Was it bitchy and overprotective of me to threaten that Minji girl like that? Probably. But I only did it for Dani. Me and Danielle have been friends for longer than I can even remember. She's been the only reason that I've been smiling lately. The entire school knows me as the bright and always cheerful Hanni, but I wasn't always like that. Dani really changed me with all her positive vibes, and everyone around her agrees that she has a beautiful personality.

Now, why am I so protective over her, you may ask? The reason is that Danielle seems to get attracted to people quite fast, and that is exactly what happened with the girl at the park yesterday. Danielle spoke about Minji as if Minji was the most attractive person to ever breathe on this earth.

Last night, I had to listen to Danielle fantasize over Minji for hours, and the girl was even swooning over the way Minji texts?

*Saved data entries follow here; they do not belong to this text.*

(* ===== verification/Sync.v ===== *)
(** * Blocking synchronisation: [kernel/sync] and the console input of
    [kernel/cons/cons.cpp]

    The operations run on the scheduler state and one object.  A blocking
    operation is a loop around [WaitQueue::sleep]; it is split where the task
    leaves the CPU, so that one iteration is an attempt, which succeeds or ends
    with the task asleep, and a resumption, which runs when the task is
    scheduled again and leads to the next attempt.  The interrupt flags the
    guards of the sleeping frame hold are the result of a failed attempt. *)

From S2P Require Import Prelude Fd Sched.

(** Operations on the scheduler and an object of type [T]. *)
Definition lift {T A} (m : M sched A) : M (sched * T) A := zoom fst (λ s x, (s, x.2)) m.
Definition obj {T} : M (sched * T) T := gets snd.
Definition put_obj {T} (y : T) : M (sched * T) unit := modify (λ x, (x.1, y)).
Definition current {T} : M (sched * T) (option Z) := lift (gets current_).

(** ** [Spinlock] *)

Record Spinlock : Set := MkSpinlock { locked : bool; saved_flags : bool }.
Definition spin0 : Spinlock := MkSpinlock false false.

Class HasLock (T : Type) : Type := { lock_of : T → Spinlock; put_lock : Spinlock → T → T }.

Section spinlock.
Context {T : Type} `{HasLock T}.
(** A lock that is taken is never released while the only CPU spins on it with
    interrupts off. *)
Definition spin_lock : M (sched * T) unit :=
  flags <- lift (gets (λ s, irq (cpu s)));;
  lift irq_disable;;
  x <- obj;;
  if locked (lock_of x) then halt OutOfFuel
  else put_obj (put_lock (MkSpinlock true flags) x).
Definition spin_unlock : M (sched * T) unit :=
  x <- obj;;
  put_obj (put_lock (MkSpinlock false (saved_flags (lock_of x))) x);;
  lift (set_irq (saved_flags (lock_of x))).
(** A scope that holds a [sys::lock_guard<Spinlock>]. *)
Definition with_lock {A} (m : M (sched * T) A) : M (sched * T) A :=
  spin_lock;;
  r <- try_ m;;
  spin_unlock;;
  match r with inl a => ret a | inr e => fail e end.
End spinlock.

(** ** [WaitQueue] *)

(** A task sleeps in one queue at a time, so its [Entry] is named by the task. *)
Record WaitQueue : Set := MkWaitQueue { head_ : list Z; wq_lock : Spinlock }.
Definition waitq0 : WaitQueue := MkWaitQueue [] spin0.
#[export] Instance waitq_lock : HasLock WaitQueue :=
  {| lock_of := wq_lock; put_lock := λ l q, MkWaitQueue (head_ q) l |}.
Definition put_head (h : list Z) : M (sched * WaitQueue) unit := modify (λ x, (x.1, MkWaitQueue h (wq_lock x.2))).

(** The flags of the guards of a sleeping task: of [sleep] and of [schedule]. *)
Definition saved : Type := bool * (bool * bool).

(** [sleep] up to the switch, and from the switch back on. *)
Definition wq_sleep : M (sched * WaitQueue) saved :=
  flag <- lift save_impl;;
  task <- current;;
  with_lock (
    x <- obj;;
    t <- deref task;;
    put_head (head_ x ++ [t]);;
    lift (sleep t));;
  flags <- lift schedule;;
  ret (flag, flags).
Definition wq_resume (t : Z) (fl : saved) : M (sched * WaitQueue) unit :=
  lift (schedule_exit fl.2);;
  with_lock (x <- obj;; put_head (unlink_from t (head_ x)));;
  lift (restore_impl fl.1).

Definition wakeup_one : M (sched * WaitQueue) unit :=
  with_lock (
    x <- obj;;
    match head_ x with
    | [] => ret tt
    | t :: h => put_head h;; lift (wakeup t)
    end).
Fixpoint wake_loop (h : list Z) : M (sched * WaitQueue) unit :=
  match h with
  | [] => ret tt
  | t :: h => put_head h;; lift (wakeup t);; wake_loop h
  end.
Definition wakeup_all : M (sched * WaitQueue) unit := with_lock (x <- obj;; wake_loop (head_ x)).
Definition wq_empty (q : WaitQueue) : bool := bool_decide (head_ q = []).

(** An object with a wait queue. *)
Class HasQueue (T : Type) : Type := { queue_of : T → WaitQueue; put_queue : WaitQueue → T → T }.
Definition on_queue {T A} `{HasQueue T} (m : M (sched * WaitQueue) A) : M (sched * T) A :=
  zoom (λ x, (x.1, queue_of x.2)) (λ y x, (y.1, put_queue y.2 x.2)) m.

(** ** [Semaphore] *)

Record Semaphore : Set := MkSemaphore { count_ : Z; sem_lock : Spinlock; sem_waitq : WaitQueue }.
Definition semaphore_new (initial_count : Z) : Semaphore := MkSemaphore initial_count spin0 waitq0.
#[export] Instance sem_has_lock : HasLock Semaphore :=
  {| lock_of := sem_lock; put_lock := λ l m, MkSemaphore (count_ m) l (sem_waitq m) |}.
#[export] Instance sem_has_queue : HasQueue Semaphore :=
  {| queue_of := sem_waitq; put_queue := λ q m, MkSemaphore (count_ m) (sem_lock m) q |}.
Definition put_count (c : Z) : M (sched * Semaphore) unit :=
  modify (λ x, (x.1, MkSemaphore c (sem_lock x.2) (sem_waitq x.2))).

(** The test and decrement that [down] and [try_down] make under the lock. *)
Definition sem_take : M (sched * Semaphore) bool :=
  with_lock (
    x <- obj;;
    if 0 <? count_ x then put_count (s32 (count_ x - 1));; ret true else ret false).
(** One iteration of [down]: it returned, or the task went to sleep. *)
Definition down : M (sched * Semaphore) (unit + bool * saved) :=
  flag <- lift save_impl;;
  ok <- sem_take;;
  if ok then lift (restore_impl flag);; ret (inl tt)
  else fl <- on_queue wq_sleep;; ret (inr (flag, fl)).
Definition down_resume (t : Z) (fl : bool * saved) : M (sched * Semaphore) unit :=
  on_queue (wq_resume t fl.2);;
  lift (restore_impl fl.1).
Definition try_down : M (sched * Semaphore) bool := sem_take.
(** [up] in two steps: interrupts may be enabled in between. *)
Definition up_count : M (sched * Semaphore) unit :=
  with_lock (x <- obj;; put_count (s32 (count_ x + 1))).
Definition up : M (sched * Semaphore) unit := up_count;; on_queue wakeup_one.

(** ** [Mutex] *)

Record Mutex : Set := MkMutex { held_ : bool; owner_ : option Z; spin_ : Spinlock; mtx_waitq : WaitQueue }.
Definition mutex_new : Mutex := MkMutex false None spin0 waitq0.
#[export] Instance mtx_has_lock : HasLock Mutex :=
  {| lock_of := spin_; put_lock := λ l m, MkMutex (held_ m) (owner_ m) l (mtx_waitq m) |}.
#[export] Instance mtx_has_queue : HasQueue Mutex :=
  {| queue_of := mtx_waitq; put_queue := λ q m, MkMutex (held_ m) (owner_ m) (spin_ m) q |}.
Definition put_owner (h : bool) (o : option Z) : M (sched * Mutex) unit :=
  modify (λ x, (x.1, MkMutex h o (spin_ x.2) (mtx_waitq x.2))).

Definition mtx_take : M (sched * Mutex) bool :=
  with_lock (
    x <- obj;;
    if negb (held_ x) then cur <- current;; put_owner true cur;; ret true else ret false).
Definition lock : M (sched * Mutex) (unit + bool * saved) :=
  flag <- lift save_impl;;
  ok <- mtx_take;;
  if ok then lift (restore_impl flag);; ret (inl tt)
  else fl <- on_queue wq_sleep;; ret (inr (flag, fl)).
Definition lock_resume (t : Z) (fl : bool * saved) : M (sched * Mutex) unit :=
  on_queue (wq_resume t fl.2);;
  lift (restore_impl fl.1).
Definition unlock_release : M (sched * Mutex) unit :=
  with_lock (
    x <- obj;;
    cur <- current;;
    assert_ (held_ x && bool_decide (owner_ x = cur));;
    put_owner false None).
Definition unlock : M (sched * Mutex) unit := unlock_release;; on_queue wakeup_one.
Definition try_lock : M (sched * Mutex) bool := mtx_take.
Definition is_locked (m : Mutex) : bool := held_ m.

(** ** Console input *)

Definition INPUT_SIZE : Z := 128.
Record Console : Set := MkConsole { input_ : list Z; read_ : Z; write_ : Z; con_waitq : WaitQueue }.
Definition console_new : Console := MkConsole (replicate 128 0) 0 0 waitq0.
#[export] Instance con_has_queue : HasQueue Console :=
  {| queue_of := con_waitq; put_queue := λ q m, MkConsole (input_ m) (read_ m) (write_ m) q |}.

(** [sys::array] indexing. *)
Definition input_at (x : Console) (i : Z) : M (sched * Console) Z := deref (input_ x !! Z.to_nat i).
Definition put_input (i c : Z) : M (sched * Console) unit :=
  modify (λ x, (x.1, MkConsole (<[Z.to_nat i := c]> (input_ x.2)) (read_ x.2) (write_ x.2) (con_waitq x.2))).
Definition put_read (r : Z) : M (sched * Console) unit :=
  modify (λ x, (x.1, MkConsole (input_ x.2) r (write_ x.2) (con_waitq x.2))).
Definition put_write (w : Z) : M (sched * Console) unit :=
  modify (λ x, (x.1, MkConsole (input_ x.2) (read_ x.2) w (con_waitq x.2))).

(** [push_input] never fails, so the guard's destructor is at its two ends. *)
Definition push_input (c : Z) : M (sched * Console) unit :=
  flag <- lift save_impl;;
  x <- obj;;
  let next := (write_ x + 1) mod INPUT_SIZE in
  whenM (negb (next =? read_ x))
    (put_input (write_ x) c;;
     put_write next;;
     on_queue wakeup_one);;
  lift (restore_impl flag).
Definition getc : M (sched * Console) (Z + bool * saved) :=
  flag <- lift save_impl;;
  x <- obj;;
  if negb (read_ x =? write_ x) then
    c <- input_at x (read_ x);;
    put_read ((read_ x + 1) mod INPUT_SIZE);;
    lift (restore_impl flag);;
    ret (inl c)
  else fl <- on_queue wq_sleep;; ret (inr (flag, fl)).
Definition getc_resume (t : Z) (fl : bool * saved) : M (sched * Console) unit :=
  on_queue (wq_resume t fl.2);;
  lift (restore_impl fl.1).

She said word for word, "The way that she is so formal and plain on text just makes her even more attractive." Like what? And Dani even said, "Did you see the way she smiled at me? She wants me so bad." And this might seem bad to other people, but it's a routine for me.

I am used to Danielle having crushes on random people, here and there, but the worst part about Danielle having a crush on Minji is that, sadly, Minji goes to our school. That just means that there will be even more interactions between the two, and the last thing I want is Danielle dating someone during the last year of school.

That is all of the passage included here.